(Supplied entries Opens)

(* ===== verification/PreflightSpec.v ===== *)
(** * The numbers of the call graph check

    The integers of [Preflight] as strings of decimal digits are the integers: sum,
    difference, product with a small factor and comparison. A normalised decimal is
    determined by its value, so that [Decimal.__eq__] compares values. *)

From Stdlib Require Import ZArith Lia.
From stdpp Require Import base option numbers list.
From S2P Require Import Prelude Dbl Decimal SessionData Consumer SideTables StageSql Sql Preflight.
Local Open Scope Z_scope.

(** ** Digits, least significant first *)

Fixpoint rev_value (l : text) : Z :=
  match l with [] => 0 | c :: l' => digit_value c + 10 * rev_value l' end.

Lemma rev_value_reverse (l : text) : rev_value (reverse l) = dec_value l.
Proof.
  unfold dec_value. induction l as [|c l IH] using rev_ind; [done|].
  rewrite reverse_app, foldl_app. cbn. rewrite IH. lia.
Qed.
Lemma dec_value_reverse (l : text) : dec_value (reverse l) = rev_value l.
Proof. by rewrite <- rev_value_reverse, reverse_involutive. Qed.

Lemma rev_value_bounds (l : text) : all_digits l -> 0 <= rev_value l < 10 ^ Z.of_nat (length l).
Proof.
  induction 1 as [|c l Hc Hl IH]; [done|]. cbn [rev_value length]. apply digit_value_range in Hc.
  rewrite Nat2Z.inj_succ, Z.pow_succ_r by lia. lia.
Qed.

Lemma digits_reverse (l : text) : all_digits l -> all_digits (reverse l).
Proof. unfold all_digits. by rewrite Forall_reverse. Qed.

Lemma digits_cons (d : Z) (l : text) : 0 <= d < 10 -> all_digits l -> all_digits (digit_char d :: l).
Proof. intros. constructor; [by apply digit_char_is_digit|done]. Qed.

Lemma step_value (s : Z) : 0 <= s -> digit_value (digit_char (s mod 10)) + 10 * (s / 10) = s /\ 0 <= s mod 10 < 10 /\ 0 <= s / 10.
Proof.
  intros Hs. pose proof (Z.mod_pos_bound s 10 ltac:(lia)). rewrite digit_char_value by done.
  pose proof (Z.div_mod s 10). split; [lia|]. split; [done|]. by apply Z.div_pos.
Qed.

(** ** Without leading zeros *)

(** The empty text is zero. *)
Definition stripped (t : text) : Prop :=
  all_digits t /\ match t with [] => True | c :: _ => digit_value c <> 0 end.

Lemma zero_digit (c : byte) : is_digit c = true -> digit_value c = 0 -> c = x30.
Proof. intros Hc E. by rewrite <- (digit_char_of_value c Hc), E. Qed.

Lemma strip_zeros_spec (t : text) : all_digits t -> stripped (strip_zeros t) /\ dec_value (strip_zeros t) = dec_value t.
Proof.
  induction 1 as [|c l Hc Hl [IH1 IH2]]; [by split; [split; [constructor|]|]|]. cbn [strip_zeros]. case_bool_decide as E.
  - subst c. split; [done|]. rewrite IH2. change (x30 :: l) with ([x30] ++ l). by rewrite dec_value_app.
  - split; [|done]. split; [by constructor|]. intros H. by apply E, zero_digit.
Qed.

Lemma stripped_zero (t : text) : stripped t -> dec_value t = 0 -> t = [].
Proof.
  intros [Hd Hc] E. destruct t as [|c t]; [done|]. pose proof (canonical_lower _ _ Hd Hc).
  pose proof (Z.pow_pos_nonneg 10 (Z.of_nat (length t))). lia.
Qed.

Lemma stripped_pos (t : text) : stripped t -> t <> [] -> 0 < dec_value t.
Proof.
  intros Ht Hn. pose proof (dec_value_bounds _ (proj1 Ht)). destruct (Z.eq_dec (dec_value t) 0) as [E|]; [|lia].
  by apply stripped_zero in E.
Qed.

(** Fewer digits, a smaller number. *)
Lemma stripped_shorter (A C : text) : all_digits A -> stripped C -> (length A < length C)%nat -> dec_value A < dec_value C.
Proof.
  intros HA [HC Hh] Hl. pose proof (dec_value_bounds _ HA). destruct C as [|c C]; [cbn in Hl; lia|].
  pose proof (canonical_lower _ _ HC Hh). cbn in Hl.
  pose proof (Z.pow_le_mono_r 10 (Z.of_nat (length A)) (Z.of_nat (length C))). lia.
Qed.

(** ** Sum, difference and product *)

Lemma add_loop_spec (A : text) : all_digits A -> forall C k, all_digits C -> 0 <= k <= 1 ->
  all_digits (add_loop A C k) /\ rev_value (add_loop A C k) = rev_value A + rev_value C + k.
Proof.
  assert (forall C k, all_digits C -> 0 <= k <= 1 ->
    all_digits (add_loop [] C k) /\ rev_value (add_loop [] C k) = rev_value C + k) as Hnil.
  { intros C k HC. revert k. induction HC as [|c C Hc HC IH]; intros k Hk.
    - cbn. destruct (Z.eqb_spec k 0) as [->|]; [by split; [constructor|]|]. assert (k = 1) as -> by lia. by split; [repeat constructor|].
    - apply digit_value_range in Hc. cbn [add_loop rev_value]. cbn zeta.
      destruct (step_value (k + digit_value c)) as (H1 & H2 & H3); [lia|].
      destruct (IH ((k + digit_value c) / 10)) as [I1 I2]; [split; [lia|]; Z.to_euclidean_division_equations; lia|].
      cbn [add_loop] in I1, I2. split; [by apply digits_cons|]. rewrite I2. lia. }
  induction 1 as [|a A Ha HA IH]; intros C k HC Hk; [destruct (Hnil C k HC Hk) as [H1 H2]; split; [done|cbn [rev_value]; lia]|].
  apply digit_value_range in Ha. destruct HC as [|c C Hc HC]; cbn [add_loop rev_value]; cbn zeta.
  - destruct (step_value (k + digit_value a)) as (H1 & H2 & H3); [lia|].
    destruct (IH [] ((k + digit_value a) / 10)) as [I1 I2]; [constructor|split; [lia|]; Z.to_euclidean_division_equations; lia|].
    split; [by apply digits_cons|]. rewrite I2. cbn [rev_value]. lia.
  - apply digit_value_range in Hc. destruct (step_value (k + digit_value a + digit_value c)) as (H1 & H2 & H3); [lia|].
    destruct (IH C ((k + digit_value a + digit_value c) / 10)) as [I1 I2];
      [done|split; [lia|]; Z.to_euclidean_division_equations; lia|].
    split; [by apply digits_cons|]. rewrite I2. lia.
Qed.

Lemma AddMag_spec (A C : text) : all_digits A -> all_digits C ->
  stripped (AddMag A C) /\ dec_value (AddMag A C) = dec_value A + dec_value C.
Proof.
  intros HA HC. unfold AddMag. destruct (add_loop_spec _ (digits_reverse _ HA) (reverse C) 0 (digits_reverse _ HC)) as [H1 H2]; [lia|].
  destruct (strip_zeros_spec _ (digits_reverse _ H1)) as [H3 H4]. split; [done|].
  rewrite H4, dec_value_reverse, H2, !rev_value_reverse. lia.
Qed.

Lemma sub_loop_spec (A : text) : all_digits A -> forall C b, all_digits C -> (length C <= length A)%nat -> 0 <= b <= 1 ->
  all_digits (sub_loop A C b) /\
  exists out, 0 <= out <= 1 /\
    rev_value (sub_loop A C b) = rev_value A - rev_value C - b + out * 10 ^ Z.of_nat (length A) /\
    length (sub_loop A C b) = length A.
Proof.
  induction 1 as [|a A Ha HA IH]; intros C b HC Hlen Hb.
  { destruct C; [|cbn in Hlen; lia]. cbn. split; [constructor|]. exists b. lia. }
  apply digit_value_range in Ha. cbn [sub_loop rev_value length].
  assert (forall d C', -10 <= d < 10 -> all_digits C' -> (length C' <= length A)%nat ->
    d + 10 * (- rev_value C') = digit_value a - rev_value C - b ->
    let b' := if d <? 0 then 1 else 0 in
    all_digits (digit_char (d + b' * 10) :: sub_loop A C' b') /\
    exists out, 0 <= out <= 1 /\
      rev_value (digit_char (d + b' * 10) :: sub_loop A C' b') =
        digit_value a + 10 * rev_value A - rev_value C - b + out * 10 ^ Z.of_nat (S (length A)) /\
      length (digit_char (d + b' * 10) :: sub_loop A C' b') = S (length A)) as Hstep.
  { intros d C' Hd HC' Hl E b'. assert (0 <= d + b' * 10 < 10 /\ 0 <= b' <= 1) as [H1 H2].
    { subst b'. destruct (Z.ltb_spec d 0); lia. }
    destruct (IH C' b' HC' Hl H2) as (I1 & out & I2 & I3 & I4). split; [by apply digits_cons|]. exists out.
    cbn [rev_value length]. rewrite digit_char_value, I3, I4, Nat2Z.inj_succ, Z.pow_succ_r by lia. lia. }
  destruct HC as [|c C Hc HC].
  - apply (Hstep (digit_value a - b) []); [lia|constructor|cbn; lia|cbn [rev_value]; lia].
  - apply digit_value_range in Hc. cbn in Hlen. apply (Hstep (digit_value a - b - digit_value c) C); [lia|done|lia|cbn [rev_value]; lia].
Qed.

(Supplied entries Closes)

• About this task
With the line that has "by apply stripped_zero in E." as the first and the line that has "assert (forall C" as the last, repeat exactly that run of lines above and no more.

• Problem solution
  by apply stripped_zero in E.
Qed.

(** Fewer digits, a smaller number. *)
Lemma stripped_shorter (A C : text) : all_digits A -> stripped C -> (length A < length C)%nat -> dec_value A < dec_value C.
Proof.
  intros HA [HC Hh] Hl. pose proof (dec_value_bounds _ HA). destruct C as [|c C]; [cbn in Hl; lia|].
  pose proof (canonical_lower _ _ HC Hh). cbn in Hl.
  pose proof (Z.pow_le_mono_r 10 (Z.of_nat (length A)) (Z.of_nat (length C))). lia.
Qed.

(** ** Sum, difference and product *)

Lemma add_loop_spec (A : text) : all_digits A -> forall C k, all_digits C -> 0 <= k <= 1 ->
  all_digits (add_loop A C k) /\ rev_value (add_loop A C k) = rev_value A + rev_value C + k.
Proof.
  assert (forall C k, all_digits C -> 0 <= k <= 1 ->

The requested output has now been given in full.